Especially cruel hackers know that lives are on the line when they hold a hospital’s computer systems hostage, as they did in the May 12 attack dubbed WannaCry, which locked down many overseas hospitals with the demand for a ransom.
“Patients can suffer severe negative health effects if their treatment is delayed, discontinued, or performed incorrectly because hospital records are unavailable,” the authors write in the essay.
“There are things we can do to reduce the risk but it is very hard to perfect IT security, especially given the needs of modern hospital systems to have things moving between places and increasing demand for patient-facing access,” says I. Glenn Cohen, a professor of law at Harvard University and coauthor of the article. “To some extent, these attacks are inevitable.”
The authors cite research that counted nearly 2,000 hospital data breaches of varying kinds between 2009 and 2016. In that last year, a ransomware attack hit a hospital system in the Baltimore area, forcing workers to rely on paper records.
In their new paper, the authors list several steps—some simple and others more complex—that hospitals can take to prevent or at least mitigate attacks and to ensure that they are in compliance with the Health Insurance Portability and Accountability Act, which requires holders of health records to keep them secure.

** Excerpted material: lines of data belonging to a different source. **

(* ===== verification/Cache.v ===== *)
(** * Caches with expiration

    src/pkg/cache: a cache of values with a deadline, over a store of entries. The store is
    an interface: a plain map for an unbounded cache and, for a bounded one, the
    least-recently-used list of a library. Times are numbers, and 0 is the zero time. *)

From S2P Require Import Prelude.

(** ** Stores of entries *)

(** What the cache calls: [peek] reads, [touch] marks a key as recently used, [add] inserts
    or replaces, and may evict other keys. *)
Class CacheStore (K E : Type) := {
  store_type : Type;
  store_empty : store_type;
  store_peek : store_type → K → option E;
  store_touch : K → store_type → store_type;
  store_add : K → E → store_type → store_type;
  store_remove : K → store_type → store_type
}.

(** The documented behaviour of a store. *)
Class CacheStoreLaws (K E : Type) `{CS : CacheStore K E} := {
  peek_empty : ∀ k, store_peek store_empty k = None;
  peek_touch : ∀ k s k', store_peek (store_touch k s) k' = store_peek s k';
  peek_add : ∀ k e s, store_peek (store_add k e s) k = Some e;
  peek_add_ne : ∀ k e s k' e', k ≠ k' →
    store_peek (store_add k e s) k' = Some e' → store_peek s k' = Some e';
  peek_remove : ∀ k s, store_peek (store_remove k s) k = None;
  peek_remove_ne : ∀ k s k', k ≠ k' → store_peek (store_remove k s) k' = store_peek s k'
}.

(** The map of an unbounded cache. *)
#[export] Instance mapStore `{Countable K} (E : Type) : CacheStore K E | 10 :=
  {| store_type := gmap K E; store_empty := ∅; store_peek s k := s !! k;
     store_touch _ s := s; store_add k e s := <[k := e]> s;
     store_remove k s := delete k s |}.

#[export] Instance mapStore_laws `{Countable K} E : CacheStoreLaws K E (CS := mapStore E).
Proof.
  split; simpl; intros.
  - apply lookup_empty.
  - done.
  - apply lookup_insert_eq.
  - by rewrite lookup_insert_ne in *.
  - apply lookup_delete_eq.
  - by rewrite lookup_delete_ne.
Qed.

(** A bounded store: the entries with the most recently used first. *)
Section lru.
Context `{EqDecision K} {E : Type}.

Fixpoint assoc (l : list (K * E)) (k : K) : option E :=
  match l with
  | [] => None
  | (k', e) :: l => if decide (k' = k) then Some e else assoc l k
  end.

Definition without (k : K) (l : list (K * E)) : list (K * E) :=
  List.filter (λ x, negb (bool_decide (x.1 = k))) l.

Definition lruStore (capacity : nat) : CacheStore K E :=
  {| store_type := list (K * E); store_empty := []; store_peek := assoc;
     store_touch k l := match assoc l k with Some e => (k, e) :: without k l | None => l end;
     store_add k e l := (k, e) :: take capacity (without k l);
     store_remove := without |}.

Lemma assoc_without k l k' : k ≠ k' → assoc (without k l) k' = assoc l k'.
Proof.
  intros Hne. induction l as [|[k1 e1] l IH]; simpl; [done|].
  case_bool_decide; simpl; [|by rewrite IH]. subst. by rewrite decide_False.
Qed.

Lemma assoc_without_eq k l : assoc (without k l) k = None.
Proof.
  induction l as [|[k1 e1] l IH]; simpl; [done|].
  case_bool_decide; simpl; [done|]. by rewrite decide_False.
Qed.

Lemma assoc_take n l k e : assoc (take n l) k = Some e → assoc l k = Some e.
Proof.
  revert n. induction l as [|[k1 e1] l IH]; intros [|n]; simpl; try done.
  destruct (decide (k1 = k)); [done|]. apply IH.
Qed.

Lemma lruStore_laws capacity : CacheStoreLaws K E (CS := lruStore capacity).
Proof.
  split; simpl.
  - done.
  - intros k s k'. destruct (assoc s k) as [e|] eqn:Hk; [|done]. simpl.
    destruct (decide (k = k')) as [->|Hne]; [done|]. by apply assoc_without.
  - intros k e s. by rewrite decide_True.
  - intros k e s k' e' Hne. rewrite decide_False by done.
    intros He%assoc_take. by rewrite assoc_without in He.
  - intros k s. apply assoc_without_eq.
  - intros k s k'. apply assoc_without.
Qed.

End lru.

(** ** The cache *)

Record entry (V : Type) := { en_value : V; en_expiresAt : Z }.
Arguments en_value {V}.
Arguments en_expiresAt {V}.
Arguments Build_entry {V}.

Definition IsZero (t : Z) : bool := (t =? 0)%Z.

Definition expired {V} (e : entry V) (now : Z) : bool :=
  negb (IsZero (en_expiresAt e)) && negb (now <? en_expiresAt e)%Z.

Section cache.
Context {K V : Type} `{EqDecision K} `{CS : CacheStore K (entry V)}.

(** The settings of the builder that a cache keeps; the clock is an argument. *)
Record Cache := { cc_store : store_type; cc_ttl : Z }.

Definition with_store (s : store_type) (c : Cache) : Cache :=
  {| cc_store := s; cc_ttl := cc_ttl c |}.

Definition CacheBuild (capacity ttl : Z) : result Cache :=
  if (capacity <? 0)%Z || (ttl <? 0)%Z
  then Err "cache capacity and default TTL must not be negative"
  else Ok {| cc_store := store_empty; cc_ttl := ttl |}.

Definition cacheGet (key : K) (now : Z) (c : Cache) : option V * Cache :=
  match store_peek (cc_store c) key with
  | None => (None, c)
  | Some e =>
      if expired e now then (None, with_store (store_remove key (cc_store c)) c)
      else (Some (en_value e), with_store (store_touch key (cc_store c)) c)
  end.

Definition setLocked (key : K) (value : V) (expiresAt : Z) (c : Cache) : Cache :=
  with_store (store_add key (Build_entry value expiresAt) (cc_store c)) c.

Definition cacheSet (key : K) (value : V) (now : Z) (c : Cache) : Cache :=
  setLocked key value (if (0 <? cc_ttl c)%Z then now + cc_ttl c else 0)%Z c.

Definition SetWithExpiration (key : K) (value : V) (expiresAt now : Z) (c : Cache)
    : bool * Cache :=
  if negb (IsZero expiresAt) && negb (now <? expiresAt)%Z then (false, c)
  else (true, setLocked key value expiresAt c).

Definition cacheRemove (key : K) (c : Cache) : Cache :=
  with_store (store_remove key (cc_store c)) c.

(** ** What a cache serves *)

Context `{CL : !CacheStoreLaws K (entry V)}.

(** A value that is in the cache, with its deadline. *)
Definition held (c : Cache) (key : K) (e : entry V) : Prop := store_peek (cc_store c) key = Some e.

Lemma held_functional c key e e' : held c key e → held c key e' → e = e'.
Proof. unfold held. congruence. Qed.

Lemma held_remove key c k e : held (cacheRemove key c) k e ↔ k ≠ key ∧ held c k e.
Proof.
  unfold held, cacheRemove. simpl. destruct (decide (k = key)) as [->|Hne].
  - rewrite peek_remove. naive_solver.
  - rewrite peek_remove_ne by done. naive_solver.
Qed.

Lemma held_set key v t c k e :
  held (setLocked key v t c) k e → k = key ∧ e = Build_entry v t ∨ k ≠ key ∧ held c k e.
Proof.
  unfold held, setLocked. simpl. destruct (decide (k = key)) as [->|Hne].
  - rewrite peek_add. intros [= <-]. auto.
  - intros He%peek_add_ne; auto.
Qed.

(** A read serves a value that is held and has not expired, and adds nothing. *)
Lemma cacheGet_serves key now c :
  let '(v, c') := cacheGet key now c in
  (∀ x, v = Some x → ∃ e, held c key e ∧ en_value e = x ∧ expired e now = false)
  ∧ (∀ k e, held c' k e → held c k e).
Proof.
  unfold cacheGet. destruct (store_peek (cc_store c) key) as [e|] eqn:Hk; [|done].
  destruct (expired e now) eqn:He.
  - split; [done|]. intros k e' Hh. change (held (cacheRemove key c) k e') in Hh.
    by apply held_remove in Hh as [_ ?].
  - split; [intros x [= <-]; eauto|]. intros k e'. unfold held. simpl. by rewrite peek_touch.
Qed.

(** A value that is already expired is not stored. *)
Lemma SetWithExpiration_held key v t now c k e :
  held (SetWithExpiration key v t now c).2 k e →
  k = key ∧ e = Build_entry v t ∧ expired e now = false ∨ held c k e.
Proof.
  unfold SetWithExpiration. destruct (_ && _) eqn:Hx; simpl; [by right|].
  intros [[-> ->]|[_ ?]]%held_set; [left|by right]. done.
Qed.

End cache.
Lemma compileRule_matches i r c :
  compileRule i r = Ok c →
  ∃ action m, r = Some {| tr_Action := action; tr_Match := Some m |}
    ∧ match c with
      | None => matchMatches ip port m = false
      | Some rule => matches rule ip port = matchMatches ip port m
                     ∧ ru_SourceIndex rule = Some (Z.of_nat i)
                     ∧ ru_Action rule = sourceAction action
      end.
Proof.
  unfold compileRule. destruct r as [[action [m|]]|]; [|done..]. simpl.
  intros (act & Ha & (ds & Hd & (ps & Hp & H)%rbind_Ok)%rbind_Ok)%rbind_Ok.
  exists action, m. split; [done|].
  destruct (prefixes_contain _ _ ip Hd) as [Hd1 Hd2].
  destruct (tcpPorts_contain _ _ port Hport Hp) as [Hp1 Hp2].
  assert (act = sourceAction action) as ->.
  { unfold compileAction, sourceAction, TrafficPolicy_ALLOW, TrafficPolicy_DENY in *.
    destruct (Z.eqb_spec action 0) as [->|]; [by injection Ha as <-|].
    destruct (action =? 1)%Z; [by injection Ha as <-|done]. }
  unfold matchMatches.
  assert (∀ rule, rule = {| ru_SourceIndex := Some (Z.of_nat i); ru_Action := sourceAction action;
      ru_CIDRs := match ds with [] => allIPs | _ => ds end; ru_Ports := ps |} →
    (mt_Ports m = [] ∨ ps ≠ []) →
    matches rule ip port = match mt_DestinationIps m with [] => true | l => existsb (addressMatches ip) l end
      && match mt_Ports m with [] => true | l => existsb (portMatches port) l end) as Hm.
  { intros rule -> Hps. rewrite matches_applies. unfold applies. simpl. f_equal.
    - destruct ds as [|d ds].
      + rewrite (proj1 Hd2 eq_refl). by apply allIPs_contain.
      + rewrite Hd1. destruct (mt_DestinationIps m); [by destruct (proj2 Hd2 eq_refl)|done].
    - destruct (mt_Ports m) as [|v vs]; [by rewrite Hp2|].
      destruct Hps as [?|Hps]; [done|]. by destruct ps. }
  destruct (mt_Ports m) as [|v vs], ps as [|p ps']; injection H as <-.
  - split; [|done]. apply Hm; auto.
  - by specialize (Hp2 eq_refl).
  - rewrite <-Hp1. by rewrite andb_false_r.
  - split; [|done]. apply Hm; auto.
Qed.
(** An error leaves the identity without labels and references. *)
Definition workloadBinding (w : WorkloadMsg) : SubjectWorkload * option string :=
  match rfold bindingStep (wm_Extensions w) (None, None) with
  | Err e => (identityOf w ∅ None, Some e)
  | Ok (Some binding, metadata) =>
      if decide (pf_TypeUrl binding = securityProfileType)
      then (identityOf w (default ∅ metadata) (Some (pf_Resources binding)), None)
      else (identityOf w ∅ None, Some "SecurityProfile binding missing or invalid")
  | Ok (None, _) => (identityOf w ∅ None, Some "SecurityProfile binding missing or invalid")
  end.

(** ** The index: index.go *)

Abbreviation WorkloadResource := (Resource WorkloadMsg).
Abbreviation PolicyResource := (Resource TrafficPolicy).

Record indexedWorkload := {
  iw_binding : SubjectWorkload;
  iw_bindingErr : option string;
  iw_workload : option WorkloadResource;
  iw_dependencies : list PolicyResource;
  iw_policies : list PolicyResource;
  iw_named : list NamedPolicy;
  iw_compiled : result Config;
  iw_err : option lookupErr
}.

Definition emptyConfig : Config := {| cf_DeniedCIDRs := []; cf_Policies := [] |}.

(** What a snapshot answers under a name. *)
Abbreviation lookup_of A := (string → answer A).

Context `{IWm : ObjectIdentity WorkloadMsg} `{IPm : ObjectIdentity TrafficPolicy}.
(** * promise-keeper: the cache cell of [src/index.ts] and its event loop

    A shallow embedding of class [PromiseKeeper] (src/index.ts).  The cell is
    a record with the fields of the class; its methods are written in a small
    state-and-exception monad over a [world] that also holds what the methods
    touch outside the cell: the promises handed out by the producer with
    their [finally] reactions, the promise job queue, the [process.nextTick]
    queue and the interval timers. *)

From Stdlib Require Import ZArith List Bool String Floats.
From stdpp Require Import base option list gmap.


(** ** Values, promises, timers *)

Definition promise_id := nat.
Definition timer_id := nat.

(** What a field of the cell, or the producer's return value, can hold.
    [Undefined] is also what reading a deleted field gives; [Plain] stands
    for any other value without a [finally] (or with one that is null or
    undefined); [Thenable p] is the promise [p]; [Uncallable] stands for a
    value whose [finally] is there but is not a function, such as
    [{finally: 5}]: [typeof x.finally === 'function'] is false for it, and
    [x.finally?.(f)] throws. *)
Inductive value :=
| Undefined
| Plain (z : Z)
| Thenable (p : promise_id)
| Uncallable (z : Z).

(** [new Error(msg)], and the [TypeError] of a call of what is not a
    function. *)
Inductive error :=
| Error (msg : string)
| TypeError.

(** How a promise completes. [settle] and [clear] are registered with
    [finally], so both ways fire them. *)
Inductive completion :=
| Fulfilled (v : Z)
| Rejected (reason : Z).

(** The two callbacks the class registers with [finally]:
    [this.settle.bind(this)] (in [invoke]) and [this.clear.bind(this)]
    (in [purge]). *)
Inductive reaction := Settle | Clear.

(** A promise: [status = None] while it is pending, and the reactions
    registered on it while it is pending, oldest first. *)
Record promise := {
  status : option completion;
  reactions : list reaction }.

Definition fresh_promise : promise := {| status := None; reactions := [] |}.

(** One call of the producer [this.fn()]: it returns or it throws. *)
Inductive fn_result :=
| Returns (v : value)
| Throws (e : error).

(** ** The cell *)

(** The fields of [PromiseKeeper].  The producer [fn] is opaque and may have
    state of its own: [fn n] is what its call number [n] (from 0) does. *)
Record PromiseKeeper := {
  fn : nat -> fn_result;
  settledData : value;
  pendingData : value;
  isEmpty : bool;
  isPending : bool;
  freshTimer : option timer_id }.

(** [new PromiseKeeper(fn)]: [isEmpty = true], [isPending = false], the
    data fields and the timer not set. *)
Definition new_PromiseKeeper (f : nat -> fn_result) : PromiseKeeper :=
  {| fn := f; settledData := Undefined; pendingData := Undefined;
     isEmpty := true; isPending := false; freshTimer := None |}.

Definition set_settledData (v : value) (k : PromiseKeeper) : PromiseKeeper :=
  {| fn := fn k; settledData := v; pendingData := pendingData k;
     isEmpty := isEmpty k; isPending := isPending k;
     freshTimer := freshTimer k |}.

Definition set_pendingData (v : value) (k : PromiseKeeper) : PromiseKeeper :=
  {| fn := fn k; settledData := settledData k; pendingData := v;
     isEmpty := isEmpty k; isPending := isPending k;
     freshTimer := freshTimer k |}.

Definition set_isEmpty (b : bool) (k : PromiseKeeper) : PromiseKeeper :=
  {| fn := fn k; settledData := settledData k; pendingData := pendingData k;
     isEmpty := b; isPending := isPending k; freshTimer := freshTimer k |}.

Definition set_isPending (b : bool) (k : PromiseKeeper) : PromiseKeeper :=
  {| fn := fn k; settledData := settledData k; pendingData := pendingData k;
     isEmpty := isEmpty k; isPending := b; freshTimer := freshTimer k |}.

Definition set_freshTimer (t : option timer_id) (k : PromiseKeeper)
  : PromiseKeeper :=
  {| fn := fn k; settledData := settledData k; pendingData := pendingData k;
     isEmpty := isEmpty k; isPending := isPending k; freshTimer := t |}.

(** ** The world around the cell *)

(** A warning given with [process.emitWarning]. *)
Inductive warning := InvalidDuration (timeout : float).

Record world := {
  kept : PromiseKeeper;
  (** how often the producer has been called *)
  calls : nat;
  (** the promises seen so far; one that is not in the map is pending and
      has no reaction *)
  promises : gmap promise_id promise;
  (** the promise job queue, oldest first; each job with the promise whose
      completion (or whose [finally] after completion) queued it *)
  microtasks : list (promise_id * reaction);
  (** how many [this.refresh.bind(this)] wait in the [process.nextTick]
      queue *)
  ticks : nat;
  (** the running interval timers with the interval they were given *)
  timers : gmap timer_id float;
  next_timer : timer_id;
  warnings : list warning }.

Definition set_kept (k : PromiseKeeper) (w : world) : world :=
  {| kept := k; calls := calls w; promises := promises w;
     microtasks := microtasks w; ticks := ticks w; timers := timers w;
     next_timer := next_timer w; warnings := warnings w |}.

Definition set_calls (n : nat) (w : world) : world :=
  {| kept := kept w; calls := n; promises := promises w;
     microtasks := microtasks w; ticks := ticks w; timers := timers w;
     next_timer := next_timer w; warnings := warnings w |}.

Definition set_promises (ps : gmap promise_id promise) (w : world) : world :=
  {| kept := kept w; calls := calls w; promises := ps;
     microtasks := microtasks w; ticks := ticks w; timers := timers w;
     next_timer := next_timer w; warnings := warnings w |}.

Definition set_microtasks (q : list (promise_id * reaction)) (w : world)
  : world :=
  {| kept := kept w; calls := calls w; promises := promises w;
     microtasks := q; ticks := ticks w; timers := timers w;
     next_timer := next_timer w; warnings := warnings w |}.

Definition set_ticks (n : nat) (w : world) : world :=
  {| kept := kept w; calls := calls w; promises := promises w;
     microtasks := microtasks w; ticks := n; timers := timers w;
     next_timer := next_timer w; warnings := warnings w |}.
(** * LLM serving facade: cache, metrics and request orchestration

    A shallow embedding of [config.py], [cache.py], [metrics.py] and the
    [/generate] and [/metrics] handlers of [app.py], with the properties
    of the caching layer, the metrics layer and the orchestrator.

    Conventions.
    - A Python [str] is the list of its code points, [bytes] a list of
      [Byte.byte].
    - A Python [float] is the rational of [Q] it denotes.  The
      additions of [sum] and the divisions of [get_stats] round to the
      nearest double, ties to even ([round64]); the differences of clock
      readings are kept as they are.  Infinities and NaN are not
      modelled: no sum of a hundred utilisation percentages or response
      times reaches them.
    - Everything outside the process (the clock, psutil, the redis
      service, tokenizer and model) is an oracle of the environment,
      asked once per call and indexed by the number of calls made so far.
    - A Python exception is a value carried by [Raise]. *)

From Stdlib Require Import ZArith NArith QArith Lia List.
From Stdlib Require Import Strings.Ascii Strings.String Strings.Byte Init.Decimal.
From stdpp Require Import base option list gmap.

Open Scope list_scope.

(** ** Python values *)

Definition char := N.
Definition str := list char.
Definition bytes := list byte.

(** The [str] of an ASCII literal of the source. *)
Definition py (s : string) : str := map N_of_ascii (list_ascii_of_string s).

Definition byte_of_N (n : N) : byte :=
  match Byte.of_N (n mod 256) with
  | Some b => b
  | None => x00
  end.

(** [bool(x)] of a [str] or [bytes]: non-empty. *)
Definition truthy {A} (s : list A) : bool :=
  match s with
  | [] => false
  | _ :: _ => true
  end.

(** [bool(x)] of an [Optional]: [None] is false. *)
Definition truthy_opt {A} (o : option (list A)) : bool :=
  match o with
  | None => false
  | Some s => truthy s
  end.

(** *** Formatting of numbers *)

Definition hexdigit (d : N) : char :=
  (if d <? 10 then 48 + d else 87 + d)%N.

Fixpoint uint_digits (d : Decimal.uint) : str :=
  match d with
  | Nil => []
  | D0 r => 48%N :: uint_digits r
  | D1 r => 49%N :: uint_digits r
  | D2 r => 50%N :: uint_digits r
  | D3 r => 51%N :: uint_digits r
  | D4 r => 52%N :: uint_digits r
  | D5 r => 53%N :: uint_digits r
  | D6 r => 54%N :: uint_digits r
  | D7 r => 55%N :: uint_digits r
  | D8 r => 56%N :: uint_digits r
  | D9 r => 57%N :: uint_digits r
  end.

(** ["%d" % n] *)
Definition decimal (n : nat) : str := uint_digits (Nat.to_uint n).

(** ["%0<w>x" % n], lower case *)
Fixpoint hex_fixed (w : nat) (n : N) : str :=
  match w with
  | O => []
  | S w' => hex_fixed w' (n / 16) ++ [hexdigit (n mod 16)]
  end.

(** ** Exceptions and outcomes *)

(** Exception objects that reach the handlers of this program. *)
Inductive exn : Type :=
  (** raised by a collaborator; [is_exception] tells whether its class
      derives from [Exception] (an error) or from [BaseException] only
      (KeyboardInterrupt, SystemExit, ...); [message] is [str(e)] *)
  | Raised (is_exception : bool) (message : str)
  (** raised by [str.encode()] on a lone surrogate *)
  | UnicodeEncodeError (object : str) (start stop : nat).

Definition isinstance_Exception (e : exn) : bool :=
  match e with
  | Raised b _ => b
  | UnicodeEncodeError _ _ _ => true
  end.

(** [str(e)] *)
Definition exn_str (e : exn) : str :=
  match e with
  | Raised _ m => m
  | UnicodeEncodeError o start stop =>
      if (stop =? S start)%nat then
        let c := nth start o 0%N in
        py "'utf-8' codec can't encode character '\"
        ++ (if (c <=? 0xff)%N then py "x" ++ hex_fixed 2 c
            else if (c <=? 0xffff)%N then py "u" ++ hex_fixed 4 c
            else py "U" ++ hex_fixed 8 c)
        ++ py "' in position " ++ decimal start
        ++ py ": surrogates not allowed"
      else
        py "'utf-8' codec can't encode characters in position "
        ++ decimal start ++ py "-" ++ decimal (stop - 1)
        ++ py ": surrogates not allowed"
  end.

Inductive outcome (E A : Type) : Type :=
  | Return (a : A)
  | Raise (e : E).
Arguments Return {E A} a.
Arguments Raise {E A} e.

(** ** UTF-8, the codec of [str.encode()] and [bytes.decode()] *)

Definition is_surrogate (c : char) : bool :=
  ((0xD800 <=? c) && (c <=? 0xDFFF))%N.

Definition utf8_char (c : char) : bytes :=
  (if c <? 0x80 then [byte_of_N c]
   else if c <? 0x800 then
     [byte_of_N (N.lor 0xC0 (N.shiftr c 6));
      byte_of_N (N.lor 0x80 (N.land c 0x3F))]
   else if c <? 0x10000 then
     [byte_of_N (N.lor 0xE0 (N.shiftr c 12));
      byte_of_N (N.lor 0x80 (N.land (N.shiftr c 6) 0x3F));
      byte_of_N (N.lor 0x80 (N.land c 0x3F))]
   else
     [byte_of_N (N.lor 0xF0 (N.shiftr c 18));
      byte_of_N (N.lor 0x80 (N.land (N.shiftr c 12) 0x3F));
      byte_of_N (N.lor 0x80 (N.land (N.shiftr c 6) 0x3F));
      byte_of_N (N.lor 0x80 (N.land c 0x3F))])%N.

(** Length of the run of surrogates at the front of [s]. *)
Fixpoint surrogate_run (s : str) : nat :=
  match s with
  | c :: s' => if is_surrogate c then S (surrogate_run s') else O
  | [] => O
  end.

Fixpoint encode_from (pos : nat) (whole s : str) : outcome exn bytes :=
  match s with
  | [] => Return []
  | c :: s' =>
      if is_surrogate c then
        Raise (UnicodeEncodeError whole pos (pos + S (surrogate_run s')))
      else
        match encode_from (S pos) whole s' with
        | Return b => Return (utf8_char c ++ b)
        | Raise e => Raise e
        end
  end.

(** [text.encode()]: strict UTF-8. *)
Definition encode (text : str) : outcome exn bytes := encode_from 0 text text.

Definition is_cont (b : byte) : bool :=
  let n := Byte.to_N b in ((0x80 <=? n) && (n <=? 0xBF))%N.

Definition in_range (lo hi : N) (b : byte) : bool :=
  let n := Byte.to_N b in ((lo <=? n) && (n <=? hi))%N.

Definition low6 (b : byte) : N := N.land (Byte.to_N b) 0x3F.

(** [b.decode()]: strict UTF-8; [None] stands for UnicodeDecodeError. *)
Fixpoint decode (b : bytes) : option str :=
  match b with
  | [] => Some []
  | b0 :: r0 =>
      let n0 := Byte.to_N b0 in
      if (n0 <? 0x80)%N then cons n0 <$> decode r0
      else if in_range 0xC2 0xDF b0 then
        match r0 with
        | b1 :: r1 =>
            if is_cont b1
            then cons (N.shiftl (N.land n0 0x1F) 6 + low6 b1)%N <$> decode r1
            else None
        | _ => None
        end
      else if in_range 0xE0 0xEF b0 then
        match r0 with
        | b1 :: b2 :: r2 =>
            if in_range (if (n0 =? 0xE0)%N then 0xA0 else 0x80)
                        (if (n0 =? 0xED)%N then 0x9F else 0xBF) b1
               && is_cont b2
            then cons (N.shiftl (N.land n0 0x0F) 12
                       + N.shiftl (low6 b1) 6 + low6 b2)%N <$> decode r2
            else None
        | _ => None
        end
      else if in_range 0xF0 0xF4 b0 then
        match r0 with
        | b1 :: b2 :: b3 :: r3 =>
            if in_range (if (n0 =? 0xF0)%N then 0x90 else 0x80)
                        (if (n0 =? 0xF4)%N then 0x8F else 0xBF) b1
               && is_cont b2 && is_cont b3
            then cons (N.shiftl (N.land n0 0x07) 18 + N.shiftl (low6 b1) 12
                       + N.shiftl (low6 b2) 6 + low6 b3)%N <$> decode r3
            else None
        | _ => None
        end
      else None
  end.

(** ** MD5 (RFC 1321), the digest of [hashlib.md5] *)

Definition mask32 (x : Z) : Z := x mod 2 ^ 32.

Definition rotl32 (x c : Z) : Z :=
  mask32 (Z.lor (Z.shiftl x c) (Z.shiftr x (32 - c))).

Definition not32 (x : Z) : Z := Z.lxor x 0xffffffff.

Some of the more straightforward tactical recommendations include workforce training, retaining cybersecurity expertise, patching operating systems, and reporting attacks promptly to authorities. They also recommend more strategic, nationwide steps, even though those may be harder to accomplish.
Coauthor Eli Adashi, a professor of medical science and former dean of medicine and biological sciences at Brown University, notes that the US government’s response in the wake of WannaCry was fragmented among many agencies, although just the day before President Donald Trump had issued a sweeping executive order instructing federal agencies to embark on a number of actions to ensure greater cybersecurity. Building on that to develop a cohesive government response pertaining to health care infrastructure, he says, could provide all hospitals with common, well-informed guidelines.
“We need a coordinated national effort,” he says. “This will take time.”
Cohen says another key step could be for the Joint Commission, which accredits hospitals, to make cybersecurity requirements a high priority in renewing accreditation.
And hospitals should consider committing to a principle of “non-payment” of ransoms to hackers, the authors propose, akin to the US government policy of not paying ransoms to terrorists. Adashi says all of these steps, but especially that one, should be implemented only after considerable public discussion.
After all, with lives on the line, Cohen acknowledges, pressure could quickly build to abandon an abstract policy, especially if it didn’t have buy-in from patients.
“If I were a hospital CEO, it’s one thing to make this pledge ex ante, but it’s another thing when you have a population of patients who need health care to stick by it,” he says.